According to David M. Sachs, a training and supervision analyst at the Psychoanalytic Center of Philadelphia, the crisis today is not one of confidence, but one of trust. "Abusive financial practices were unchecked by personal moral controls that prohibit individual criminal behavior, as in the case of [Bernard] Madoff, and by complex financial manipulations, as in the case of AIG." The public, expecting to be protected from such abuse, has suffered a trauma of loss similar to that after 9/11. "Normal expectations of what is safe and dependable were abruptly shattered," Sachs noted. "As is typical of post-traumatic states, planning for the future could not be based on old assumptions about what is safe and what is dangerous. A radical reversal of how to be gratified occurred."



People now feel more gratified saving money than spending it, Sachs suggested. They have trouble trusting promises from the government because they feel the government has let them down.



He framed his argument with a fictional patient named Betty Q. Public, a librarian with two teenage children and a husband, John, who had recently lost his job. "She felt betrayed because she and her husband had invested conservatively and were double-crossed by dishonest, greedy businessmen, and now she distrusted the government that had failed to protect them from corporate dishonesty. Not only that, but she had little trust in things turning around soon enough to enable her and her husband to accomplish their previous goals.



"By no means a sophisticated economist, she knew ... that some people had become fantastically wealthy by misusing other people's money -- hers included," Sachs said. "In short, John and Betty had done everything right and were being punished, while the dishonest people were going unpunished."



Helping an individual recover from a traumatic experience provides a useful analogy for understanding how to help the economy recover from its own traumatic experience, Sachs pointed out. The public will need to "hold the perpetrators of the economic disaster responsible and take what actions they can to prevent them from harming the economy again." In addition, the public will have to see proof that government and business leaders can behave responsibly before they will trust them again, he argued.

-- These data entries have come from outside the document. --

(* ===== verification/Prelude.v ===== *)
(** * assisted-installer-agent: a verification development

    The agent runs on a host that is to become a node of an OpenShift cluster. It
    registers the host with the assisted-installer service, starts the next-step
    runner, and the runner asks the service again and again for instructions,
    executes them (inventory, connectivity and disk checks, downloads, the
    installation itself), and posts the replies. The Go sources are under src/;
    here they are translated into Rocq and proved correct. Paths in the comments are
    those of the repository: src/agent is the directory src/src/agent of the tree
    that the map of the manifest names.

    ** The model of Go code

    Prelude.v: an effectful function is a [proc], a tree of atomic actions, which
    are requests to the outside world ([PAsk]) and actions on the memory that the
    goroutines share ([PState]); it returns, panics ([PPanic]: an index out of
    range, a nil pointer, a failed type assertion) or blocks for ever ([PBlock]).
    The answer to a request is a function of the log of all requests made before,
    so a theorem about all such functions covers every stateful environment.
    [run] executes one process alone. [spec P G Q] says that a process returns,
    whatever others do in between, with requests in [P], changes in [G] and a
    result in [Q]; [pspec]/[emits] is the same without the promise to return;
    [at_most] counts requests; [pool] and [pstep] interleave several processes (a
    panic stops only its own process there, so a pool has every execution of the
    program, in which a panic ends all, up to the panic; where it matters that the
    whole process has ended, by os.Exit or log.Fatal, which are requests
    ([exit_process], Host.v), by a panic or because main has returned, the steps
    are those of [process_step], which stops there: StepProcessor.v);
    [rg] is a rely-guarantee logic for pools, [sem_ok] a protocol for semaphores,
    [obeys] an automaton that watches what a process asks for; [sub], [one_less]
    and [lex] are the orders by which schedules end.
    Host.v has the requests, the class [Env] that answers them, the shared memory,
    src/util/execute.go, and [log_map], which reads a log as what one side has
    seen, and the tactics [quiet] and [total] that descend through a whole program
    ([emits] goals, and [always], that it returns); Workers.v has goroutines that share a wait group and a bounded channel;
    GoStrings.v package strings and the string functions of strconv; GoFloat.v
    floats, Sort.v the stable sort; Flags.v package flag;
    Uuid.v, Md5.v, Regex.v, Paths.v, Net.v and Http.v what the code uses of the
    libraries of the same names; Shell.v shellescape and the words a shell reads.
    Integers are Z, wrapped to their width where the code can overflow ([int64]);
    maps are gmap, or association lists where their order is seen.

    ** The parts of the program

    - Programs.v: the main functions (src/agent/main, src/*/main, */main.go): what
      a program prints and the code it exits with. Args.v: its arguments and the
      dry-run environment (src/config). Logging.v: where its log goes
      (src/util/logging.go, pkg/journalLogger).
    - Agent.v: registration with retries, the loop that starts the next-step
      runner (src/agent, src/commands/register_node.go, src/util/dry_reboot.go).
      Scanner.v: the host id (src/scanners). Session.v: the connection to the
      service (src/session). Config.v: the configuration records, the calls of
      the service (src/commands/service_api.go) and the text of their errors.
    - StepProcessor.v: the next-step runner (src/commands/step_processor.go,
      reply_cache.go, runner.go): main loop, reply cache, one goroutine per
      instruction. Instructions.v: no instruction is lost. Protocol.v: the abstract
      specification of the exchange with the service, which the runner refines.
      Completion.v: all goroutines come to an end, if the steps return and the
      process lives. DryRun.v: the runner with the goroutine that waits for the
      fake reboot. The
      runner sees the actions only through the class ToolRunnerFactory and its
      laws, FactoryLaws.
    - Actions.v: the steps (src/commands/actions: action.go and one file per
      step), their validation and command lines. ActionFacts.v: the instance of
      FactoryLaws, and the properties of validation and command lines.
      StepsReturn.v: which steps return ([sound_step]), and with it the liveness of
      the agent with its real actions.
    - the components the steps run: FreeAddresses.v, Disks.v, System.v,
      Interfaces.v, Network.v, Inventory.v (src/free_addresses, src/inventory,
      src/util/network*.go), Connectivity.v and ConnectivityRunner.v
      (src/connectivity_check; the second has its goroutines and channels as a
      step relation), ApiVip.v, Ntp.v, Dhcp.v, DiskSpeed.v and DiskSpeedRunner.v
      (again the second for its goroutines), Tang.v, DomainResolution.v, VipsVerifier.v, ImageAvailability.v, UpgradeAgent.v
      (the directories of these names), Install.v and BootArtifacts.v
      (install_cmd.go, download_boot_artifacts_cmd.go, reboot_for_reclaim.go),
      LogsSender.v (src/logs_sender, with the goroutine of the partial logs).

    A Go function keeps its name; a method that would clash is prefixed by its
    receiver or lives in the file of its component. A piece of a long function has
    a name of its own and is composed by the definition of the whole function. The
    wording of the errors and of the replies is kept, log lines are left out.

    ** What the theorems show

    - the next-step runner, in every interleaving: what the service sees is an
      execution of the abstract protocol, and replies belong to instructions
      (Protocol); no instruction is lost (Instructions), the reply cache holds only
      acknowledged results, the agent restarts only after an upgrade, a goroutine
      posts at most one reply, a reply ends up posted or known (StepProcessor); a
      dry run ends only after the fake reboot, by a panic or, like any run, when a
      session cannot be opened, which is fatal (DryRun); the steps keep the contract
      the runner assumes of them (ActionFacts.New_keeps_session); and when the
      service asks for complete requests and the tools print what they document,
      nothing panics or runs for ever, and every instruction is answered while the
      process lives: it ends with its main loop, or by a fatal error, and takes
      the goroutines of the steps with it
      (StepsReturn.every_instruction_is_answered: the process panics on a null
      instruction, on a missing field, on a download without an HTTP answer, on
      malformed tool output; its hypotheses name these cases);
    - concurrency elsewhere: every schedule of the connectivity check ends with
      its report (ConnectivityRunner), and every schedule of the disk speed check
      with its answer, unless fio reports no job, when it panics (DiskSpeedRunner);
      the partial collection of logs is waited for, unless its folder cannot be
      made, when it can panic, and the service learns of the sending in order, with
      that goroutine running beside it (LogsSender); semaphores admit one holder
      (ActionFacts, UpgradeAgent);
    - registration: its attempts in order, and that it succeeds when the service
      recovers; the agent ends only after the fake reboot of a dry run, or when a
      session cannot be opened (Agent); the identity is always a well-formed id
      (Scanner);
    - programs agree on their command lines: what the agent writes for the runner
      and for the logs sender parses back to the configuration meant (Programs,
      on the round trip of Flags); the shell reads the installer command line
      back as one word per argument (Install, Shell);
    - the inventory only reads files, hardware and the kernel's links and routes, and
      listing the disks returns unless a file vanishes while its directory is read
      (Inventory, Disks); which disks and interfaces get a record and what it says:
      the eligibility of disks, the addresses and the prefixes that the kernel has
      learnt for them (Disks, Interfaces, Network); the host name;
    - scans and downloads: address arithmetic, termination and completeness of the
      free-address scan, retries and the files left by a download, the image pulled
      before the installation, when the network configuration of the host is
      copied, which NTP sources are added, and what a success or an error reply
      implies; what the regular expression for kernel parameters finds
      (BootArtifacts).

    A theorem with hypotheses comes with a witness, at the end of its file, that
    uses it on a concrete input. Definitions are executable, and Examples run them.

    ** Bounds and fuel

    Loops over data are structural. Loops that the world ends take fuel: the main
    loops ([RunAgent], [ProcessSteps], [watch_reboot], [RegisterHostWithRetry],
    [collect_loop], [wg_Wait]) have a result of their own for running out of it, and
    the turns of the goroutine of the partial logs and its caller ([by_turns]) are a
    list after which both are still at work,
    and their theorems hold for every amount of fuel, so they speak of every prefix
    of an execution; where a result is promised (registration_succeeds,
    logs_are_sent) the theorem says how much fuel is enough, or the loop has none.
    The fuel of the free-address scan is proved to suffice for every network of
    prefix 1 to 32. ConnectivityRunner and DiskSpeedRunner have no fuel: their
    schedules are proved to be well-founded, and so are those of the next-step
    runner, for every number of rounds of its main loop (Completion).

    ** What is not modelled, and why

    - libraries: JSON, YAML and XML decoding, netlink, DNS, TLS and the HTTP
      transport with its retries, ghw, html/template beyond the characters it
      escapes in text, the generated client and models of assisted-service, journald.
      They are parameters of the definitions that use them, or fields of the
      classes Env, Http, Connect, Service and External;
    - the text of log lines, and how long a command runs;
    - mocks, the test utilities of src/util, and the system tests (the directory
      subsystem), which are not part of the program. *)
From Stdlib Require Export ZArith Lia Ascii String.
From stdpp Require Export base tactics list strings gmap option numbers relations.

Open Scope string_scope.
Open Scope nat_scope.
Open Scope list_scope.

(** ** Outcomes of Go code

    A Go function returns, panics (index out of range, nil dereference,
    failed type assertion) or blocks for ever ([select {}]). *)
Inductive outcome (A : Type) : Type :=
  | Done (a : A)
  | Panicked
  | Blocked.
Arguments Done {_} _.
Arguments Panicked {_}.
Arguments Blocked {_}.

#[export] Instance outcome_eq_dec {A} `{EqDecision A} : EqDecision (outcome A).
Proof. solve_decision. Defined.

http://www.zerohedge.com/article/top-economists-trust-necessary-stable-economy-trust-wont-be-restored-until-we-prosecute-wall

Anonymous said...

The summary is wrong. The top 10% control 80% of wealth based on the studies figures. Strange a financial study gets this wrong.

Joyce said...

"Thanks, Anonymous, for the correction. I should have noticed it too. Still the inequality is egregious even with the revised figures.

Joyce said...

Zerohedge, I like what you say about trust and your article is worth reading.